Matching of both groups
We compared both treatment groups for age and other bodily characteristics (i.e. BMI, height, weight, visceral, and abdominal fat) and potential differences in self-reported mood (MDBF), impulsiveness (BIS-11) and reward responsiveness (BIS/BAS) (see Questionnaires, Table S4 and S5). We used two-tailed independent samples Welch t-tests, or Wilcoxon signed-rank test if assumptions of normality were not met, to test whether the groups matched on all variables.
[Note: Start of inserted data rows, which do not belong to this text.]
(* ===== verification/PdcpBearers.v ===== *)
(** The contexts of the PDCP layer stay well formed, whatever SDAP, RLC and RRC
    call; the timer thread reaches every bearer. *)

From S2P Require Import Prelude PdcpSec Pdcp PdcpRx PdcpLink L2Common F1Ids ThreadQueue Sdap PdcpApi BearerPdcp.

(** ** Entities *)

(** What no operation on an entity changes. *)
Record same_rb (e e' : nr_pdcp_entity_t) : Prop := {
  sr_type : type e' = type e;
  sr_rb : Pdcp.rb_id e' = Pdcp.rb_id e;
  sr_gnb : Pdcp.is_gnb e' = Pdcp.is_gnb e;
  sr_session : Pdcp.pdusession_id e' = Pdcp.pdusession_id e;
  sr_sdap : Pdcp.has_sdap_rx e' = Pdcp.has_sdap_rx e /\ Pdcp.has_sdap_tx e' = Pdcp.has_sdap_tx e;
  sr_max : sn_max e' = sn_max e;
  sr_window : window_size e' = window_size e
}.

(** A security context exists when its function is called. *)
Definition sec_wf (e : nr_pdcp_entity_t) : Prop :=
  (has_ciphering e = true -> cipher_ctx e = true) /\ (has_integrity e = true -> is_Some (integrity_ctx e)).

Record ent_wf (e : nr_pdcp_entity_t) : Prop := {
  ew_size : sn_size e = 12 \/ sn_size e = 18;
  ew_window : exists n, (n = 12 \/ n = 18) /\ sn_max e = Z.ones n /\ window_size e = 2 ^ (n - 1);
  ew_sec : sec_wf e;
  ew_tx : 0 <= tx_next e < 2 ^ 32;
  ew_rx : rx_range e
}.

(** An operation keeps an entity well formed. *)
Definition keeps (e e' : nr_pdcp_entity_t) : Prop := same_rb e e' /\ (ent_wf e -> ent_wf e').

Lemma keeps_refl e : keeps e e.
Proof. by split. Qed.
Lemma keeps_trans e1 e2 e3 : keeps e1 e2 -> keeps e2 e3 -> keeps e1 e3.
Proof. intros [[? ? ? ? [? ?] ? ?] HA] [[? ? ? ? [? ?] ? ?] HB]. split; [split; try split; congruence|auto]. Qed.

(** Operations that only touch other fields. *)
Ltac keeps_fields := split; [by split|intros [? ? ? ? ?]; by split].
To test for mood differences after administration between the treatment groups, we performed an ANCOVA for each of the three subscales of the MDBF questionnaire where we controlled for baseline mood scores. Two-way ANOVAs were further performed on the individual subscales of the BIS-11 questionnaire to investigate whether there was an interaction between the group (estradiol, placebo) and session (pre, post) on impulsiveness.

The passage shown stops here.